Toronto-based Li-Cycle recovers critical minerals from lithium-ion batteries and reintroduces them to the supply chain. The company has plans to build the first commercial hydrometallurgical resource recovery facility in North America at Eastman Business Park, but the project has been paused since 2023 amid soaring costs.
Li-Cycle has since made some progress toward financing it, including securing a $475 million loan from the U.S. Department of Energy that comes with significant hurdles the company must clear this year.
A couple of weeks ago, Li-Cycle and Ajay Kochhar, its president and CEO, said a new executive order signed Jan. 20 by President Donald Trump titled “Unleashing American Energy” constitutes a “comprehensive policy shift” that aligns with Li-Cycle’s mission to establish so-called “urban mining” for domestic battery resources and to bolster U.S. energy independence.
However, Kochhar and the company’s statement failed to touch on other aspects of the executive order with potentially significant implications for the company, and Li-Cycle did not respond to the Rochester Beacon’s questions on these aspects of the presidential directive.
Contradictory position
Li-Cycle lauded Trump’s executive order for incentivizing energy exploration and production within the U.S. and calling for a review of regulations that may impede domestic energy resource development.
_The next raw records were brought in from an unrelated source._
(** X30. [generate_report] never lists an action: it reports an empty
    list of recent actions, or an error.  As soon as the feedback table
    holds a row and the store answers the query, the report is the error
    that [get_feedback] raises on the first row. *)
Theorem report_never_lists_an_action (self : CoreController.t) (w : World.t) :
  match (Reporting.generate_report self w).1 with
  | Reporting.Report recent_actions total_saved_estimate =>
      recent_actions = [] /\ total_saved_estimate = "Not implemented"
  | Reporting.ReportError _ =>
      Database.conn (World.db w) = true /\ Database.action_feedback (World.db w) <> []
  end
  /\ (Database.conn (World.db w) = true ->
      Database.faulty (World.db w) Database.SelectFeedback = false ->
      Database.action_feedback (World.db w) <> [] ->
      exists e, (Reporting.generate_report self w).1 = Reporting.ReportError e).
Proof.
  unfold Reporting.generate_report. split.
  - destruct (get_feedback_answers 20 (World.db w)) as [H | [[e H] [Hc [Hf _]]]];
      destruct (DatabaseFeedback.get_feedback 20 (World.db w)) as [o d]; cbn [fst] in *; subst o.
    + split; reflexivity.
    + split; assumption.
  - intros Hconn Hfaulty Hrows.
    unfold DatabaseFeedback.get_feedback, Database.execute_sql. rewrite Hconn, Hfaulty. cbn [negb].
    destruct (DatabaseFeedback.limit_rows 20 _) as [|r rows] eqn:E; [|eexists; reflexivity].
    exfalso. unfold DatabaseFeedback.limit_rows in E. cbn in E.
    destruct (sort_desc Database.f_timestamp DatabaseFeedback.sql_ltb
                (Database.action_feedback (World.db w))) as [|x xs] eqn:Es; [|discriminate E].
    apply Hrows. apply length_zero_iff_nil.
    rewrite <- (length_sort_desc Database.f_timestamp DatabaseFeedback.sql_ltb), Es. reflexivity.
Qed.
Definition validateOptionCount (o : Options) (maxKeys : Z) : result unit :=
  let count := count_keys private_key o in
  if maxKeys <? count then Err (too_many_options count) else Ok tt.

Definition validateOptionLayerSize (o : Options) : result unit :=
  let count := count_keys (fun k => private_key k || in_words k ["gid"; "pause"]) o in
  if maxDownloadOptionKeys <? count then Err (too_many_options count) else Ok tt.

(** The key rules shared by option maps and session files. *)
Definition badOptionKey (key : string) : bool :=
  String.eqb key "" || (256 <? len key) || ContainsByte key "="%char || has_space key.

Definition invalidOptionKey (key : string) : bool :=
  String.eqb key "" || (256 <? len key) || private_key key || ContainsByte key "="%char || has_space key.

(** Line breaks: the bytes 10 and 13. *)
Definition crlf : string := String (ascii_of_N 13) (String (ascii_of_N 10) "").

Definition validateOptionItem (key item : string) : result unit :=
  if maxDownloadOptionValueSize <? len item then Err (EText ("value for option " +:+ quoted key +:+ " is too large"))
  else if ContainsAny item crlf || negb (String.eqb (TrimSpace item) item) then
    Err (EText ("invalid value for option " +:+ quoted key
                +:+ ": leading/trailing whitespace and line breaks are not supported"))
  else Ok tt.

Fixpoint first_error (rs : list (result unit)) : result unit :=
  match rs with
  | [] => Ok tt
  | Ok _ :: rs' => first_error rs'
  | Err e :: _ => Err e
  end.

Definition too_many_values (key : string) (n : Z) : error :=
  EText ("too many values for option " +:+ quoted key +:+ ": " +:+ FormatInt n).

(** The values of an entry that are checked one by one. *)
Definition option_items (o : Options) (key : string) : result (list string) :=
  match own o !! key with
  | Some (VStrs raw) =>
      let n := Z.of_nat (length raw) in
      if maxDownloadOptionListItems <? n then Err (too_many_values key n) else Ok raw
  | Some (VAnys raw) =>
      let n := Z.of_nat (length raw) in
      if maxDownloadOptionListItems <? n then Err (too_many_values key n) else Ok (map Sprint raw)
  | _ => Ok [optionString o key]
  end.

Definition booleanOptions : list string :=
  ["allow-overwrite"; "auto-file-renaming"; "bt-metadata-only"; "check-certificate"; "conditional-get";
   "continue"; "disable-ipv6"; "disable-utp"; "dry-run"; "enable-http-keep-alive"; "follow-metalink";
   "follow-torrent"; "goaria-disable-dht"; "goaria-disable-pex"; "goaria-disable-trackers";
   "goaria-disable-utp"; "goaria-torrent-disable-smart-ban"; "goaria-torrent-no-upload";
   "http-accept-gzip"; "http-auth-challenge"; "http-no-cache"; "keep-unfinished-download-result";
   "parameterized-uri"; "pause"; "remote-time"; "rpc-save-upload-metadata"; "use-head"].

Definition integerOptions : list string :=
  ["bt-max-peers"; "connect-timeout"; "goaria-torrent-max-active-files"; "listen-port";
   "max-concurrent-downloads"; "max-connection-per-server"; "max-download-result";
   "max-file-not-found"; "max-tries"; "retry-wait"; "split"; "timeout"].

Definition sizeOptions : list string :=
  ["goaria-http-segment-size"; "goaria-max-torrent-size"; "goaria-torrent-readahead";
   "lowest-speed-limit"; "max-download-limit"; "max-overall-download-limit"; "max-upload-limit";
   "min-split-size"].

Definition httpVersionWords : list string :=
  [""; "auto"; "1"; "1.1"; "2"; "2.0"; "3"; "3.0"; "http/1.1"; "http/2"; "http/3"; "h1"; "h2"; "h3"].

Definition invalid_value (what key value : string) : result unit :=
  Err (EText (what +:+ quoted key +:+ ": " +:+ quoted value)).

(** [math.MaxInt64 / time.Second] *)
Definition max_seconds : Z := 9223372036.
In a blog post, Kochhar emphasized that the firm’s Rochester Hub project can play a key role in bolstering the domestic battery supply chain by producing critical battery minerals.
“Critical minerals are essential to America’s national security and key to reducing the country’s reliance on foreign entities for its energy needs,” Kochhar wrote. “As a resource recovery company with recycling operations and a key flagship project in the U.S., Li-Cycle’s business model supports American energy independence and is, we believe, a key enabler of the Administration’s goals.”
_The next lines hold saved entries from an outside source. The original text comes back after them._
(* ===== verification/Http.v ===== *)
(** * HTTP requests, responses and ranges ([download_http.go], [download_util.go])

    Header maps, the headers the options put on a request, what a response says
    about the file, the [Content-Range] syntax and the validation of partial
    responses, the classification of errors for retries, and checksums.  Times,
    media types and digests are read by the standard library through [HTTPLib]. *)
From S2P Require Import Prelude GoStrings GoPath GoURL Text Base64 Pieces Reservations Filename Options.

(** ** Headers *)

(** [http.Header]: values by canonical key. *)
Definition Header : Type := gmap string (list string).

Definition token_byte (a : ascii) : bool := is_alnum a || ContainsByte "!#$%&'*+-.^_`|~" a.
Definition ascii_upper (a : ascii) : ascii :=
  let n := byte_val a in
  if ((97 <=? n) && (n <=? 122))%N then ascii_of_N (n - 32) else a.

Fixpoint canonical_from (upper : bool) (s : string) : string :=
  match s with
  | "" => ""
  | String a s' => String (if upper then ascii_upper a else ascii_lower a) (canonical_from (Ascii.eqb a "-"%char) s')
  end.

(** [textproto.CanonicalMIMEHeaderKey] *)
Definition CanonicalHeaderKey (k : string) : string :=
  if forall_byte token_byte k then canonical_from true k else k.

Definition hValues (h : Header) (k : string) : list string := default [] (h !! CanonicalHeaderKey k).
Definition hGet (h : Header) (k : string) : string := default "" (head (hValues h k)).
Definition hSet (k v : string) (h : Header) : Header := <[CanonicalHeaderKey k := [v]]> h.
Definition hAdd (k v : string) (h : Header) : Header := <[CanonicalHeaderKey k := hValues h k ++ [v]]> h.
Definition hDel (k : string) (h : Header) : Header := delete (CanonicalHeaderKey k) h.

(** ** Requests *)

(** What the code reads of a request's URL and writes to the request. *)
Record Request := mkRequest {
  rq_Header : Header;
  rq_Host : string;
  rq_User : option (string * string);   (* decoded name and password of the URL *)
  rq_URLWithoutUser : string
}.
#[global] Instance eta_Request : Eta Request := fun r =>
  mkRequest (rq_Header r) (rq_Host r) (rq_User r) (rq_URLWithoutUser r).

Definition setHeader (k v : string) (r : Request) : Request := r <| rq_Header ::= hSet k v |>.

Definition SetBasicAuth (user pass : string) (r : Request) : Request :=
  setHeader "Authorization" ("Basic " +:+ EncodeToString StdEncoding (user +:+ ":" +:+ pass)) r.

(** One [header] option; the flag says whether a user agent was given. *)
Definition applyHeaderOption (h : string) (acc : bool * Request) : bool * Request :=
  let '(agent, r) := acc in
  match Cut h ":" with
  | None => (agent, r)
  | Some (name, value) =>
      let name := TrimSpace name in
      if String.eqb name "" then (agent, r)
      else
        let value := TrimSpace value in
        if EqualFold name "Host" then (agent, r <| rq_Header ::= hDel "Host" |> <| rq_Host := value |>)
        else if EqualFold name "User-Agent" then (true, setHeader name value r)
        else (agent, r <| rq_Header ::= hAdd name value |>)
  end.
(** C9: metadata that passes validation has a piece length a peer can address, at
    most 2^20 pieces, and byte totals that fit [int64]: a v1 view has exactly the
    rounded-up number of pieces of its total length; a v2 view has a power-of-two
    piece length of at least 16 KiB and its file-aligned pieces span at most
    [max_int64] bytes; a hybrid has both with the same piece count. *)
Theorem validated_torrent_geometry (info : Info) :
  validateTorrentInfo info = Ok tt -> 0 <= i_PiecesLen info -> i_Length info <= max_int64 ->
  0 <= i_PieceLength info <= maxTorrentProtocolPieceLength
  /\ i_PiecesLen info mod HashSize = 0
  /\ Forall (fun l => 0 <= l) (v1Lengths info) /\ sumZ (v1Lengths info) <= max_int64
  /\ (i_HasV1 info = true -> 0 < i_PieceLength info ->
       i_PiecesLen info / HashSize = ceilDivInt64 (sumZ (v1Lengths info)) (i_PieceLength info)
       /\ i_PiecesLen info / HashSize <= maxTorrentPieceCount)
  /\ (i_HasV2 info = true ->
       16384 <= i_PieceLength info /\ i_PieceLength info = 2 ^ Z.log2 (i_PieceLength info)
       /\ exists n, torrentInfoPieceCount info = Ok n
         /\ n = sumZ (map (fun f => ceilDivInt64 (lf_Length f) (i_PieceLength info)) (i_FileTree info))
         /\ 0 <= n <= maxTorrentPieceCount /\ n * i_PieceLength info <= max_int64
         /\ (i_HasV1 info = true -> n = i_PiecesLen info / HashSize)).
Proof.
  unfold validateTorrentInfo. intros H Hpl Hlen.
  destruct (Z.eqb_spec (i_PiecesLen info mod HashSize) 0) as [Hmod|]; [|done]. simpl in H.
  apply result_bind_ok in H as (v1Total & Hv1 & H). apply v1TorrentLength_spec in Hv1 as (Hf & -> & Hv1); [|done].
  apply result_bind_ok in H as (total & _ & H).
  destruct (Z.leb_spec (i_PieceLength info) 0) as [Hle|Hgt].
  { destruct (Z.ltb_spec (i_PieceLength info) 0); [done|].
    destruct (i_HasV2 info) eqn:Hv2; [by rewrite orb_true_r in H|].
    unfold maxTorrentProtocolPieceLength. split_and!; try done; try lia. }
  destruct (Z.ltb_spec maxTorrentProtocolPieceLength (i_PieceLength info)); [done|].
  destruct (i_HasV2 info && _) eqn:Hv2bad; [done|]. apply result_bind_ok in H as ([] & Hpieces & H).
  split_and!; [lia|done|done|done|lia| |].
  - intros Hh _. rewrite Hh in Hpieces.
    destruct (Z.eqb_spec (ceilDivInt64 (sumZ (v1Lengths info)) (i_PieceLength info))
      (i_PiecesLen info / HashSize)) as [E|]; [|done]. simpl in Hpieces.
    destruct (Z.ltb_spec maxTorrentPieceCount (i_PiecesLen info / HashSize)); [done|]. split; [done|lia].
  - intros Hv2. rewrite Hv2 in Hv2bad, H. simpl in Hv2bad. apply orb_false_iff in Hv2bad as [H16 Hpow].
    apply Z.ltb_ge in H16. apply negb_false_iff in Hpow. split; [lia|]. split; [by apply isPowerOfTwo_spec|].
    apply result_bind_ok in H as (n & Hn & H). exists n. split; [done|].
    unfold torrentInfoPieceCount, validateV2TorrentGeometry in Hn. rewrite Hv2 in Hn.
    destruct (Z.leb_spec (i_PieceLength info) 0); [done|].
    apply v2Geometry_spec in Hn as (_ & -> & Hn & Hspan); [|done|unfold maxTorrentPieceCount; lia|lia|unfold max_int64; lia].
    split_and!; [lia|lia|lia|done|]. intros Hh. rewrite Hh in H.
    destruct (Z.eqb_spec (i_PiecesLen info / HashSize)
      (0 + sumZ (map (fun f => ceilDivInt64 (lf_Length f) (i_PieceLength info)) (i_FileTree info)))); [done|done].
Qed.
Louie Diaz, Li-Cycle’s vice president of corporate affairs, noted there is a significant gap between post-processing mineral recycling capacity and the expected quantity of battery materials that will be available for recycling over the next five years—a gap that the Rochester Hub is aimed at helping close.
By 2030, Li-Cycle projects that the supply of recycling materials could increase by up to a factor of three from 2025 levels, according to the company’s third-quarter 2024 investor presentation. The largest portion of this increase is expected to be from manufacturing scrap.
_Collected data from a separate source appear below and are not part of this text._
(** ** Lookup *)

Definition findDownloadLocked (gid : string) (e : Engine) : result (loc * Download) :=
  if String.eqb gid "" then Err ErrNotFound
  else match lookupDownload gid e with
  | Some r => Ok r
  | None =>
      match filter (fun kv => HasPrefix kv.1 gid = true) (map_to_list (e_downloads e)) with
      | [] => Err ErrNotFound
      | [(id, l)] => match e_heap e !! l with Some d => Ok (l, d) | None => Err ErrNotFound end
      | _ => Err (EText "gid prefix is not unique")
      end
  end.

Definition statusIn (statuses : list Status) (e : Engine) (l : loc) : bool :=
  match e_heap e !! l with Some d => bool_decide (d_status d ∈ statuses) | None => false end.

(** The gids of the downloads in one of the statuses, in map order. *)
Definition gidsByStatus (statuses : list Status) (e : Engine) : list string :=
  map fst (filter (fun kv => statusIn statuses e kv.2 = true) (map_to_list (e_downloads e))).

(** ** Validation of URIs *)

Definition validateHTTPURI (raw : string) : result unit :=
  match parse raw with
  | None => Err ErrUnsupportedProtocol
  | Some u =>
      if String.eqb (u_Scheme u) "" || String.eqb (u_Host u) "" then Err ErrUnsupportedProtocol
      else if negb (String.eqb (u_Scheme u) "http") && negb (String.eqb (u_Scheme u) "https")
      then Err ErrUnsupportedProtocol
      else Ok tt
  end.

Definition isMagnetURI (raw : string) : bool :=
  match parse raw with Some u => EqualFold (u_Scheme u) "magnet" | None => false end.

Definition isHTTPTorrentURL (raw : string) : bool :=
  match parse raw with
  | Some u => negb (String.eqb (u_Host u) "") && (String.eqb (u_Scheme u) "http" || String.eqb (u_Scheme u) "https")
  | None => false
  end.

(** ** The stopped list *)

Definition isProtected (keepUnfinished : bool) (e : Engine) (gid : string) : bool :=
  keepUnfinished &&
  match lookupDownload gid e with Some (_, d) => bool_decide (d_status d = StatusError) | None => false end.

Definition pruneStoppedLocked (e : Engine) : Engine :=
  let maxResult := optionInt (e_global e) "max-download-result" (e_cfgMaxDownloadResult e) in
  let maxResult := if maxResult <? 0 then 0 else maxResult in
  let keepUnfinished := optionBoolDefault (e_global e) "keep-unfinished-download-result" true in
  let prot := isProtected keepUnfinished e in
  let excess := Z.of_nat (length (prunable prot (e_stopped e))) - maxResult in
  if excess <=? 0 then e
  else
    let '(kept, dropped) := pruneList prot (e_stopped e) excess in
    e <| e_stopped := kept |>
      <| e_stoppedSet ::= fun s => s ∖ list_to_set dropped |>
      <| e_downloads ::= fun m => foldr delete m dropped |>.

Definition appendStoppedLocked (gid : string) (e : Engine) : Engine :=
  let e := if bool_decide (gid ∈ e_stoppedSet e) then e
           else e <| e_stopped ::= fun l => l ++ [gid] |>
                  <| e_stoppedSet ::= fun s => {[gid]} ∪ s |>
                  <| e_stoppedTotal ::= fun n => n + 1 |> in
  pruneStoppedLocked e.

Definition insertWaitingLocked (gid : string) (position : option Z) (e : Engine) : Engine :=
  e <| e_waiting ::= insertWaiting gid position |>.

(** ** Creating downloads *)

Definition uriInfos (uris : list string) : list URIInfo :=
  imap (fun i raw => mkURI raw (match i with O => URIStatusUsed | _ => URIStatusWaiting end)) uris.

Definition newDownload (gid : string) (uris : list string) (opts : Options) (now : Z) : Download :=
  zeroDownload downloadKindURI gid opts now
    <| d_uris := uriInfos uris |>
    <| d_dir := optionString opts "dir" |>
    <| d_out := optionString opts "out" |>.

(** The gid of a new download: the option, or the random one. *)
Definition chooseGID (merged : Options) (random : string) (e : Engine) : result string :=
  let gid := optionString merged "gid" in
  let! gid := if String.eqb gid "" then Ok random
              else if negb (validGID gid) then Err ErrInvalidGID else Ok gid in
  match e_downloads e !! gid with
  | Some _ => Err (EText "gid already exists")
  | None => Ok gid
  end.

(** A new download enters the map, and the queue unless it is paused. *)
Definition enlist (d : Download) (position : option Z) (e : Engine) : Engine :=
  let l := fresh (dom (e_heap e)) in
  let e :=
    if optionBool (d_options d) "pause" then
      store l (d <| d_status := StatusPaused |>) e
    else insertWaitingLocked (d_gid d) position (store l d e) in
  e <| e_downloads ::= <[d_gid d := l]> |>.

(** Registering a new download: the tail of the three add operations. *)
Definition register (d : Download) (position : option Z) (e : Engine) : Engine :=
  saveSessionBestEffort (signal (enlist d position e)).

Section torrents.
Context {fs : FileSystem} {storage : TorrentStorage} {lib : TorrentLib}.

Definition torrentMetaInfo (data : string) : result (MetaInfo * Info) :=
  match ParseMetaInfoBytes data with
  | Err err => Err (EWrap "invalid torrent metainfo" err)
  | Ok (mi, info) =>
      match validateTorrentInfo info with
      | Err err => Err (EWrap "invalid torrent metainfo" err)
      | Ok _ =>
          if i_HasV2 info then
            match validateTorrentPieceLayers CompactLayerToSliceHashes RootWithPadHash Sum256
                    (mi_PieceLayers mi) info with
            | Err err => Err (EWrap "invalid torrent metainfo: bad v2 piece layers" err)
            | Ok _ => Ok (mi, info)
            end
          else Ok (mi, info)
      end
  end.

Definition canonicalTorrentMetaInfoHash (mi : option MetaInfo) (info : Info) : string :=
  match mi with
  | None => zeroInfoHash
  | Some mi => if i_HasV1 info then mi_HashInfoBytes mi else mi_ShortV2Hash mi
  end.

Definition canonicalTorrentSpecInfoHash (spec : MagnetSpec) : string :=
  match ms_InfoHash spec with
  | Some h => h
  | None => match ms_InfoHashV2Short spec with Some h => h | None => zeroInfoHash end
  end.

Definition bittorrentInfo (mi : option MetaInfo) (info : Info) : BittorrentInfo :=
  let mode := if (match i_Files info with [] => false | _ => true end) || (i_HasV2 info && i_IsDir info)
              then "multi" else "single" in
  match mi with
  | Some mi => mkBt (mi_UpvertedAnnounceList mi) (mi_Comment mi) (mi_CreationDate mi) mode (i_BestName info)
  | None => mkBt [] "" 0 mode (i_BestName info)
  end.

Definition newTorrentDownload (gid data magnet : string) (uris : list string) (opts : Options)
    (mi : option MetaInfo) (info : Info) (now : Z) : result Download :=
  match validateTorrentInfo info with
  | Err err => Err (EWrap "invalid torrent metadata" err)
  | Ok _ =>
  match torrentInfoPieceCount info with
  | Err err => Err (EWrap "invalid torrent metadata" err)
  | Ok numPieces =>
      let infos := uriInfos uris in
      let! _seeds := match mi with
                     | Some mi => mergeTorrentWebSeedURLs (mi_UrlList mi) (map URI infos)
                     | None => Ok []
                     end in
      let dir := optionString opts "dir" in
      let dir := if String.eqb dir "" then "." else dir in
      let infoHash := canonicalTorrentMetaInfoHash mi info in
      let layoutOpts := if negb (String.eqb magnet "") && (match mi with None => true | _ => false end)
                        then noOptions else opts in
      let! files := torrentFileStates info infoHash layoutOpts dir in
      let total := torrentSelectedLength files in
      Ok (zeroDownload downloadKindTorrent gid opts now
            <| d_uris := infos |>
            <| d_dir := dir |>
            <| d_totalLength := total |>
            <| d_pieceLength := i_PieceLength info |>
            <| d_numPieces := numPieces |>
            <| d_torrentFiles := files |>
            <| d_torrentData := data |>
            <| d_torrentMagnet := magnet |>
            <| d_bittorrent := Some (bittorrentInfo mi info) |>
            <| d_infoHash := match mi with Some _ => infoHash | None => "" end |>
            <| d_bitfield := unknownTorrentBitfield numPieces |>)
  end
  end.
Other major aspects of the executive order, however, were not mentioned by Kochhar or the company, and they may have big implications for Li-Cycle.
For one, the company was silent on how the executive order might impact the domestic electric vehicle market. The order calls for elimination of the so-called “electric vehicle mandate” and directs agencies to consider the termination of subsidies for EV companies and purchases.
Li-Cycle’s business is embedded in the electric vehicle market; its largest single source of revenue last year was from an EV and battery manufacturer, and its total revenue primarily came from just eight key companies, including original equipment manufacturers for electric vehicles, according to its latest quarterly filing with the Securities and Exchange Commission. It supported about 13 prominent EV manufacturers last year, according to a press release.
In another recent SEC filing, the company identified “a decline in the adoption rate of EVs, or a decline in the support by governments for ‘green’ energy technologies” as potential risks to its prospective investors. The company says the Rochester Hub project is expected to meet the battery needs of about 203,000 electric vehicles annually.
Cutting EV incentives has cratered the market in other countries. At the end of 2023, Germany slashed its subsidies with less than one week of public notice. By July 2024, EV sales had careened down by 37 percent year over year, and they had fallen 69 percent by August, according to the MIT Technology Review and Carscoops. Subsidy cuts have also hurt sales in Sweden and New Zealand in recent years.
The company is not, however, entirely reliant on electric vehicle batteries for its feedstock, Diaz told the Rochester Beacon. Last year, manufacturing scrap made up the majority of the company’s input across the first three quarters, with feeds from transportation original equipment manufacturers coming in second or third, depending on the quarter.
It was Li-Cycle’s role in the EV market that led the Energy Department to extend the loan that is expected to, in large part, finance the Rochester Hub’s construction.
The loan came from the agency’s Advanced Technology Vehicles Manufacturing program. Under former President Joe Biden, the department targeted the program at strengthening domestic EV production with the aim of making half of all new vehicles sold zero-emissions by 2030. This retooling of the loan program was mandated by the Infrastructure Investment and Jobs Act of 2021 and the Inflation Reduction Act of 2022.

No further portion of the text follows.